EXTRACTED RECORDS section start

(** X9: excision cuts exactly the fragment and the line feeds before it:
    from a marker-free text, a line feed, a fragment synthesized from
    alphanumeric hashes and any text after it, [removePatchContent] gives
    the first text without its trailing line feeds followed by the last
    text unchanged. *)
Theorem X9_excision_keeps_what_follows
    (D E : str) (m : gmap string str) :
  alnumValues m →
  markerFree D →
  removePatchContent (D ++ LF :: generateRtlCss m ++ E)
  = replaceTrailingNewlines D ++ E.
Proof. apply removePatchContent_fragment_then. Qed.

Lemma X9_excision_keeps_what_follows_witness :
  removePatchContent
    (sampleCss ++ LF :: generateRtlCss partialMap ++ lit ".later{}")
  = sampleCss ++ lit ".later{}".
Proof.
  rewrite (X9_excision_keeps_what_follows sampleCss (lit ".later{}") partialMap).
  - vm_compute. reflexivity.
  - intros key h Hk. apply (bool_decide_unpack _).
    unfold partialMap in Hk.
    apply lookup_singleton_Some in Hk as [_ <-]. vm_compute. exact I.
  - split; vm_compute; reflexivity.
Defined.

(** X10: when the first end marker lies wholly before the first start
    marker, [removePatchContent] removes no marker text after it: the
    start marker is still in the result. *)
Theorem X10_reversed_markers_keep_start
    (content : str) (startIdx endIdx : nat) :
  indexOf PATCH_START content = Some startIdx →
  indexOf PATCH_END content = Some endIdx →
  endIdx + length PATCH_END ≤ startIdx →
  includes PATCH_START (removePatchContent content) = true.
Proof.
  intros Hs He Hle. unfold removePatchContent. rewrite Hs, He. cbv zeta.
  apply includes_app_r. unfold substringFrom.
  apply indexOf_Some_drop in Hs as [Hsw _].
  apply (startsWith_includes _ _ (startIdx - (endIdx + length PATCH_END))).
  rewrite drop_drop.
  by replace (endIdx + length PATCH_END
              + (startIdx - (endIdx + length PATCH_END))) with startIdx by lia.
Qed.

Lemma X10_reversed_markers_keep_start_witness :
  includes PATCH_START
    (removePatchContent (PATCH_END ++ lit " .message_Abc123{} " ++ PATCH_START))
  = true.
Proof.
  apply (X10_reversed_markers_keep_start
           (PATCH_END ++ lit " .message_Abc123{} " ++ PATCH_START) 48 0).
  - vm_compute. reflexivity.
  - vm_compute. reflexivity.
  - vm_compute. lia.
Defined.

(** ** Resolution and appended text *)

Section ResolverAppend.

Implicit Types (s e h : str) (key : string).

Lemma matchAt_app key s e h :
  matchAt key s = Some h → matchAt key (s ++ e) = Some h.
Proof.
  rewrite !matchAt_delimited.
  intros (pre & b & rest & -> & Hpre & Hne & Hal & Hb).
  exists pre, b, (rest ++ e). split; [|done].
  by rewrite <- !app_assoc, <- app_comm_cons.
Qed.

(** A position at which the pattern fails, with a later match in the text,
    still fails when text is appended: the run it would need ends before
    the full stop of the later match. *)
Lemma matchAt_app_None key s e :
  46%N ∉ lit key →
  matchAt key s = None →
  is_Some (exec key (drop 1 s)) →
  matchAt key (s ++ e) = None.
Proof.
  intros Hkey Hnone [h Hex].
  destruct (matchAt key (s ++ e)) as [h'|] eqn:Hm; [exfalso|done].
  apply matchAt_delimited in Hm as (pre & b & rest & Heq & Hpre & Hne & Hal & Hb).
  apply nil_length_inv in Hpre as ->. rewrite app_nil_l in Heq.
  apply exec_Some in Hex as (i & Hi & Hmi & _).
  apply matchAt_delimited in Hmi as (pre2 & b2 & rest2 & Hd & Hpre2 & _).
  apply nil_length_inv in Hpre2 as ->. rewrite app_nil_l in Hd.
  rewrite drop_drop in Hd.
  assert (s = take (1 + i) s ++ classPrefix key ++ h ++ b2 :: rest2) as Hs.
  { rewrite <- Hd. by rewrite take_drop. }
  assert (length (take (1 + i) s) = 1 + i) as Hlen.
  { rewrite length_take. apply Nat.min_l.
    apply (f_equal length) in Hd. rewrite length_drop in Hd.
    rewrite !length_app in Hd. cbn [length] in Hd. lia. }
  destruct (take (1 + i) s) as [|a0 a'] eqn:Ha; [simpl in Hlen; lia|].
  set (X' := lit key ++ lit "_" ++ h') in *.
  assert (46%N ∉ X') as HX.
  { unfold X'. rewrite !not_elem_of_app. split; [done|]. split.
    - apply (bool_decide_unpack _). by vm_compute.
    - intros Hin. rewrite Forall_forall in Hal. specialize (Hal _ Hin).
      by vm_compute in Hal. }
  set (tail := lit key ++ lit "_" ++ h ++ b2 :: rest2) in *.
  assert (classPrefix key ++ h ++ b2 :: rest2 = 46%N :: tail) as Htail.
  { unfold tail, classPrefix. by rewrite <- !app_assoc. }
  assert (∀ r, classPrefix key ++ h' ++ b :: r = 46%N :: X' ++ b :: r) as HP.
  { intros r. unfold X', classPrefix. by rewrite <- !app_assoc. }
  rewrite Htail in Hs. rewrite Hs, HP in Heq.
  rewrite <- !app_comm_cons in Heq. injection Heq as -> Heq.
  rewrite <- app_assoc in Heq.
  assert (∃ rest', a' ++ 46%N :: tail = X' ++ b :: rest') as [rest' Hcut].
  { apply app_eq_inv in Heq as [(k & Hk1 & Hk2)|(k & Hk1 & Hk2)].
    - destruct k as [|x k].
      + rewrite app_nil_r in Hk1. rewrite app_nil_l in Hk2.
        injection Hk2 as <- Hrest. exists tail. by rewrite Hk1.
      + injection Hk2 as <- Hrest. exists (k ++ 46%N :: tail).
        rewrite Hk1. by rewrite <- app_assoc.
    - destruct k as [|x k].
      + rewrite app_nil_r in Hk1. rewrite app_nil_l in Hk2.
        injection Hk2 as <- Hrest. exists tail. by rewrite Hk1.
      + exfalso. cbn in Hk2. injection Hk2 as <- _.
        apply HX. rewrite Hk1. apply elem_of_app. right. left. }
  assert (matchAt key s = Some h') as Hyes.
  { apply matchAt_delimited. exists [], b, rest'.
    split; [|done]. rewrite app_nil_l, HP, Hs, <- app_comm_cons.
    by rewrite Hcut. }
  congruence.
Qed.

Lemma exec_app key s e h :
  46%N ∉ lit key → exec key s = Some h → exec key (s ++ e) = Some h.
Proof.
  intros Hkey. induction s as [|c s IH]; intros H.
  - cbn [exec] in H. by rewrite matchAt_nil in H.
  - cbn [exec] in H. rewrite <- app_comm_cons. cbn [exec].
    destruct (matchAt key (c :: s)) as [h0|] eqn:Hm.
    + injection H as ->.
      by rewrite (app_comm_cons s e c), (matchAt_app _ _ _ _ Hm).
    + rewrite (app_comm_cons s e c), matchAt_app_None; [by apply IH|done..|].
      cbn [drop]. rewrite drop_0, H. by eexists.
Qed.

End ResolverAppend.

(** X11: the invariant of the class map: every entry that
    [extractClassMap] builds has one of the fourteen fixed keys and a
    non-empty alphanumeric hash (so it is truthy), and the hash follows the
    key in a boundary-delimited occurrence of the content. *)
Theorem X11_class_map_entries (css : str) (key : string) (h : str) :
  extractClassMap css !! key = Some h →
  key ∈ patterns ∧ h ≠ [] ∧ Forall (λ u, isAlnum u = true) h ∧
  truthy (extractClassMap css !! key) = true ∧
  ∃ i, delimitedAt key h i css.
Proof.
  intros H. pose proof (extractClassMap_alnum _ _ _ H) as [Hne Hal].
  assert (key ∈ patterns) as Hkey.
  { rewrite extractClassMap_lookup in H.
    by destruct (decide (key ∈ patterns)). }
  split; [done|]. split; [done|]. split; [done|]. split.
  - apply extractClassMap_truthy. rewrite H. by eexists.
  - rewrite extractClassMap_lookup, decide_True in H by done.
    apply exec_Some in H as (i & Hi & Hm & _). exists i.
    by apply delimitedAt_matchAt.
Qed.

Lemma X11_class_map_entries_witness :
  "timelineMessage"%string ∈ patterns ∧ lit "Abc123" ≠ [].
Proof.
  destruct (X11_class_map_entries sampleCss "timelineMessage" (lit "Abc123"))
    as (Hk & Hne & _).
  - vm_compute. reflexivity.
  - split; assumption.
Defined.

EXTRACTED RECORDS section end
EXTRACTED RECORDS section start

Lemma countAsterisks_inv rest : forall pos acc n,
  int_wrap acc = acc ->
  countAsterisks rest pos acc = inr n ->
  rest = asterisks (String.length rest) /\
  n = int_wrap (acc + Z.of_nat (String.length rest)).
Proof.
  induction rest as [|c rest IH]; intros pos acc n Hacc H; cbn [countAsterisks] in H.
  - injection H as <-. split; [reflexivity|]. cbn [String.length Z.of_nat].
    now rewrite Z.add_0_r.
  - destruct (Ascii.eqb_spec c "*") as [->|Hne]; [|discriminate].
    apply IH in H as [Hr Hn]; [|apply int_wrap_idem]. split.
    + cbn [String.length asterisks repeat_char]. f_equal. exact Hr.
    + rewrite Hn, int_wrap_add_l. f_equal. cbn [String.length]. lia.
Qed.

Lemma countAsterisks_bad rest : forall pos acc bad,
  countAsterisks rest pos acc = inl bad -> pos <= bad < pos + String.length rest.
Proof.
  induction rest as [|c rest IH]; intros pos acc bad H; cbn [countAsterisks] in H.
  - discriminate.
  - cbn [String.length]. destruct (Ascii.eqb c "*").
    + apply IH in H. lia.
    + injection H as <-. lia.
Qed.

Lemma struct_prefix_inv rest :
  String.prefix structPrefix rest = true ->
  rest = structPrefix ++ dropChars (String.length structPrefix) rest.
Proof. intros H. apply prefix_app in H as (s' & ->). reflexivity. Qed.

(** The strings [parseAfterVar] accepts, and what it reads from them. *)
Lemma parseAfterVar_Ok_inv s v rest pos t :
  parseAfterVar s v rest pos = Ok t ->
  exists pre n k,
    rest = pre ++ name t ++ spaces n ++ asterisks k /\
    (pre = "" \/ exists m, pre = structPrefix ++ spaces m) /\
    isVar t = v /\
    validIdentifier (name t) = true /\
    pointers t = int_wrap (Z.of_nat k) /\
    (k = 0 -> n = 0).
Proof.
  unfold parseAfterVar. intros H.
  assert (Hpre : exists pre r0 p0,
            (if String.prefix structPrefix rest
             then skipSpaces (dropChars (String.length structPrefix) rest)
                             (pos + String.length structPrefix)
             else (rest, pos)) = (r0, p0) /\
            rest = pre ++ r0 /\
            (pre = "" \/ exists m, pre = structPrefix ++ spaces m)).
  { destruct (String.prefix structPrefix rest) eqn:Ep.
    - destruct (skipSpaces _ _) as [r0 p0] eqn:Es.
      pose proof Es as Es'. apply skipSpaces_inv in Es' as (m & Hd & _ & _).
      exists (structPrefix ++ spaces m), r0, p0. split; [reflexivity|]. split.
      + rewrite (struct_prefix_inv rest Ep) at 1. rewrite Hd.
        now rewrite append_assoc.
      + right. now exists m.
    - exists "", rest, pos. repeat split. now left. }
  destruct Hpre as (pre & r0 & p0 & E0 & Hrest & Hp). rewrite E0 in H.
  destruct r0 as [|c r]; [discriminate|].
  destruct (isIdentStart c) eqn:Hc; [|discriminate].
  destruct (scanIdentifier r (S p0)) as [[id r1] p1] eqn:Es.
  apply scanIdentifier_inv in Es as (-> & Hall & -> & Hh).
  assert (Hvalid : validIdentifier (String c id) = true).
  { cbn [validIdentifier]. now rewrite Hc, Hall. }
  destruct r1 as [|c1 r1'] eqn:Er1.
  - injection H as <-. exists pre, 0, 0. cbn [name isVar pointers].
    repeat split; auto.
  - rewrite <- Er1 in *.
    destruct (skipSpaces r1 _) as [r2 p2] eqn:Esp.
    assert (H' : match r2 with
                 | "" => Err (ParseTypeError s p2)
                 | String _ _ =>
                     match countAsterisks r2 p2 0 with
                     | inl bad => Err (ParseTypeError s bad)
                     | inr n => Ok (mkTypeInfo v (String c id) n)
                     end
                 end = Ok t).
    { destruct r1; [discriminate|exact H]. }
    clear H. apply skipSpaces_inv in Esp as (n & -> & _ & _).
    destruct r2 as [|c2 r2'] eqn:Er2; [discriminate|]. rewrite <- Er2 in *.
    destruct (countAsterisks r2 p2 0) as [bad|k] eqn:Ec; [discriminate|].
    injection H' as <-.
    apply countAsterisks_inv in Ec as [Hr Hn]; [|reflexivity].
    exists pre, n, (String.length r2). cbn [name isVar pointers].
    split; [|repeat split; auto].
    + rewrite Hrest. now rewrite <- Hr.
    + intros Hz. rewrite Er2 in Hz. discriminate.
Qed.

EXTRACTED RECORDS section end
EXTRACTED RECORDS section start

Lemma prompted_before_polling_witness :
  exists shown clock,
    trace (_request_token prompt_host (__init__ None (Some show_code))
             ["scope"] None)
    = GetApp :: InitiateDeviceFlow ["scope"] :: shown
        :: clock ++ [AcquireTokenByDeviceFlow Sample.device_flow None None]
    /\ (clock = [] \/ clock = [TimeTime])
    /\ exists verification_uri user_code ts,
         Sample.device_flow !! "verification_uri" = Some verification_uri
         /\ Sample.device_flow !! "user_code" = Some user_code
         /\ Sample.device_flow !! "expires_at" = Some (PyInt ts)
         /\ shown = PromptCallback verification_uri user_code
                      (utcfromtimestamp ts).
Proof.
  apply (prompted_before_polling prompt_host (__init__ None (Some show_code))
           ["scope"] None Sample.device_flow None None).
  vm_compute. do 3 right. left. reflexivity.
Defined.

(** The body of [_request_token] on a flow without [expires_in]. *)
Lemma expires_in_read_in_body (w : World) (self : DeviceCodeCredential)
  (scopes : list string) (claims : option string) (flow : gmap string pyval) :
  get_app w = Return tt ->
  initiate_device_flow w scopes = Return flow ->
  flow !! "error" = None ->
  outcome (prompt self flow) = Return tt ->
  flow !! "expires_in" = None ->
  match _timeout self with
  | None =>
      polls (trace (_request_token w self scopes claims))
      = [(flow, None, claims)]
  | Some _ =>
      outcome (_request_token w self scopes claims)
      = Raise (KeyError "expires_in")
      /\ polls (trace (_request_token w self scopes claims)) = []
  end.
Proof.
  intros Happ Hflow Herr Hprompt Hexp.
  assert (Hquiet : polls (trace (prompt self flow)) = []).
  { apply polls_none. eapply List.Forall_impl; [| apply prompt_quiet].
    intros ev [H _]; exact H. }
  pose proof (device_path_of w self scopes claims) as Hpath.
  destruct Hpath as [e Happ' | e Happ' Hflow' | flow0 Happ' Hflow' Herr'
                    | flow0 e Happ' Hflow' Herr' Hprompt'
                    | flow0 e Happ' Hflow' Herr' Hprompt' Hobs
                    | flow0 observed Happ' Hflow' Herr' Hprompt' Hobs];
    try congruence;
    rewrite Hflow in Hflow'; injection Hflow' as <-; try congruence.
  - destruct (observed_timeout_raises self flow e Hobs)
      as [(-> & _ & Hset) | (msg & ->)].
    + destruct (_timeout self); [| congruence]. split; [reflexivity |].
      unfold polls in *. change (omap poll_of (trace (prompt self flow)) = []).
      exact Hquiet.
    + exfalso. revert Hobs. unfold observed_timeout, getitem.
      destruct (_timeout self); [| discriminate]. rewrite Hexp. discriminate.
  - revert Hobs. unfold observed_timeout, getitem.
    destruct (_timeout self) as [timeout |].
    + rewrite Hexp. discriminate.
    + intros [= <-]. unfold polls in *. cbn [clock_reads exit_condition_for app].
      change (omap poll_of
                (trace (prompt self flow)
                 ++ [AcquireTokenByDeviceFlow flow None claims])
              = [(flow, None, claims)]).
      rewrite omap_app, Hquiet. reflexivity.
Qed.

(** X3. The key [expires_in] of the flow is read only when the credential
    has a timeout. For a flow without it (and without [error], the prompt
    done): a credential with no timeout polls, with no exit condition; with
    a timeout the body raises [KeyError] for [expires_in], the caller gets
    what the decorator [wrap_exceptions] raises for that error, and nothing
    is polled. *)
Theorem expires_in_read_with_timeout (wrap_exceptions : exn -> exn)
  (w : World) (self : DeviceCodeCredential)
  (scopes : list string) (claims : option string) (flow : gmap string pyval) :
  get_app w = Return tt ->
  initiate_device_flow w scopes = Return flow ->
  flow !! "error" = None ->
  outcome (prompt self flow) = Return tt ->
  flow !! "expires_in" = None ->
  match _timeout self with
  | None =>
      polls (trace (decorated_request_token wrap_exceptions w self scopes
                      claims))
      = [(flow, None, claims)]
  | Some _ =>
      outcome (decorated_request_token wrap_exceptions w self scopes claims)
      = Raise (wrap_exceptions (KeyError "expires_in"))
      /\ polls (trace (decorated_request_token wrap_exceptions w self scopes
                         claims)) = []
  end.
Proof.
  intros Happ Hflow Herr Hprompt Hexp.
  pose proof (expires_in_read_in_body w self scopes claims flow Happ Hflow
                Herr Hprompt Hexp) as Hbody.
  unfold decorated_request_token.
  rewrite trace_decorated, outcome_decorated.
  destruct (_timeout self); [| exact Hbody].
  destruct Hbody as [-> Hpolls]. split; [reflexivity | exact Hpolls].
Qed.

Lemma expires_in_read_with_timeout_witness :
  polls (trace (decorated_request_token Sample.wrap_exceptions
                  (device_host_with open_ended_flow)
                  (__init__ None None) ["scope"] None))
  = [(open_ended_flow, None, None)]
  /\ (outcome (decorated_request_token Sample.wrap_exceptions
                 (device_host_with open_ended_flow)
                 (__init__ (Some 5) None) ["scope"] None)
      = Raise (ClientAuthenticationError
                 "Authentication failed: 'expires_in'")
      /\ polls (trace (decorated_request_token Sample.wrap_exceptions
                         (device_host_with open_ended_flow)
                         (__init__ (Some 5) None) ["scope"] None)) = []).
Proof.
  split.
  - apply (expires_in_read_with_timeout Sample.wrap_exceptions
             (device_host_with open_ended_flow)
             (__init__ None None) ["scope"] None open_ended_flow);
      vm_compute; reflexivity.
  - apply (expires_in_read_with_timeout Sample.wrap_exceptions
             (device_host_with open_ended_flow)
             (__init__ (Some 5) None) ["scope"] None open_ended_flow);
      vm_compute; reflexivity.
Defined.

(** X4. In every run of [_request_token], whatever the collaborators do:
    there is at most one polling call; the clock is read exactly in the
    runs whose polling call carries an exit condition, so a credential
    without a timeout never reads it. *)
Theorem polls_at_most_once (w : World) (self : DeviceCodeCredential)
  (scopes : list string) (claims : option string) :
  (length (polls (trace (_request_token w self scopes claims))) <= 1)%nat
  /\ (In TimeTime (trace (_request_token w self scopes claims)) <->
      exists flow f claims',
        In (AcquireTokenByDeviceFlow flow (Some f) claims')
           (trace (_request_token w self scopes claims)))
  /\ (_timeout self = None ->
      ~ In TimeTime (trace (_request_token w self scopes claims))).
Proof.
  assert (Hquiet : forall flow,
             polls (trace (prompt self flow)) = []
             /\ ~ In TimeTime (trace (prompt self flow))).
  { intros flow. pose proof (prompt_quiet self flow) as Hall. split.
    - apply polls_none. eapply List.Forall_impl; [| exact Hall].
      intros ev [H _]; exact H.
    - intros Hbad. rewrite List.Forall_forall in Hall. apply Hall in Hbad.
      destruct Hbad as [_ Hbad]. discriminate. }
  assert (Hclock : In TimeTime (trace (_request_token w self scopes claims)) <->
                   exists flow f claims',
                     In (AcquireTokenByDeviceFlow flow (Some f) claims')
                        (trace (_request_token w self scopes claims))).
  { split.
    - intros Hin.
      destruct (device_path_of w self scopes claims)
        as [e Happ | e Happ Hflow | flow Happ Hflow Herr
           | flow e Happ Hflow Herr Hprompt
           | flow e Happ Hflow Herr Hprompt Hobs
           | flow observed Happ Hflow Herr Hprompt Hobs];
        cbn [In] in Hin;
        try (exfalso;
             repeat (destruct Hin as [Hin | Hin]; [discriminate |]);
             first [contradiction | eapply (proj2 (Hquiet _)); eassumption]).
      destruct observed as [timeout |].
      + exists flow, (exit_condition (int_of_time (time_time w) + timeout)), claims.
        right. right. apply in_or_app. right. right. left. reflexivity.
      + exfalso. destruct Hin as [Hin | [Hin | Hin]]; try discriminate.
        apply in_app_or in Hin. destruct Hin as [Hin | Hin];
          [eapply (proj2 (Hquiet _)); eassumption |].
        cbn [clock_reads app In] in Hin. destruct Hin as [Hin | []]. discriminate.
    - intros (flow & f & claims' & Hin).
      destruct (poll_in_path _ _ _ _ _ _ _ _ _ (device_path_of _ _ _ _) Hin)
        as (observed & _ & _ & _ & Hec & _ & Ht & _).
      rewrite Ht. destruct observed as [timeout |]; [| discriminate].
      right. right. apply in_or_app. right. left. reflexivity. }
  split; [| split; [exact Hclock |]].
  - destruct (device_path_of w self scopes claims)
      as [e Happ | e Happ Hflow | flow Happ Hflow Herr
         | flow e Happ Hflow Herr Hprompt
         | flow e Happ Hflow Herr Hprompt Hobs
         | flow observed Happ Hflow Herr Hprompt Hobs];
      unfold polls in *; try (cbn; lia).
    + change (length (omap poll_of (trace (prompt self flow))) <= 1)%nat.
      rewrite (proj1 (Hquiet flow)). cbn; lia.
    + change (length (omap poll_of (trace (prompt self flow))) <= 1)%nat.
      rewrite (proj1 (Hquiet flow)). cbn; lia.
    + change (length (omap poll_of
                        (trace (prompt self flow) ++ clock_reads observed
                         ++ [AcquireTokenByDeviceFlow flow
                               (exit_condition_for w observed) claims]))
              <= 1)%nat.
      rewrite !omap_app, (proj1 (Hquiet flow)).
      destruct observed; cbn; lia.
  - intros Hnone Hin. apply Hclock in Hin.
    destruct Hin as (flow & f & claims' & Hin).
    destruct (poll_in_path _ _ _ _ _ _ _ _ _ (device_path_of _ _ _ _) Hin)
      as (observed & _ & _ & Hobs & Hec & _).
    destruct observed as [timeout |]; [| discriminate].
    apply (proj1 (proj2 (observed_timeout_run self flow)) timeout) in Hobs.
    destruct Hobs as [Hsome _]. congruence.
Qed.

EXTRACTED RECORDS section end

» WORK TASK
Copy the lines above exactly, beginning at the line that has "markerFree D →" and stopping after the line that has "(** X10: when", and omit the rest.

» EXERCISE OUTPUT
  markerFree D →
  removePatchContent (D ++ LF :: generateRtlCss m ++ E)
  = replaceTrailingNewlines D ++ E.
Proof. apply removePatchContent_fragment_then. Qed.

Lemma X9_excision_keeps_what_follows_witness :
  removePatchContent
    (sampleCss ++ LF :: generateRtlCss partialMap ++ lit ".later{}")
  = sampleCss ++ lit ".later{}".
Proof.
  rewrite (X9_excision_keeps_what_follows sampleCss (lit ".later{}") partialMap).
  - vm_compute. reflexivity.
  - intros key h Hk. apply (bool_decide_unpack _).
    unfold partialMap in Hk.
    apply lookup_singleton_Some in Hk as [_ <-]. vm_compute. exact I.
  - split; vm_compute; reflexivity.
Defined.

(** X10: when the first end marker lies wholly before the first start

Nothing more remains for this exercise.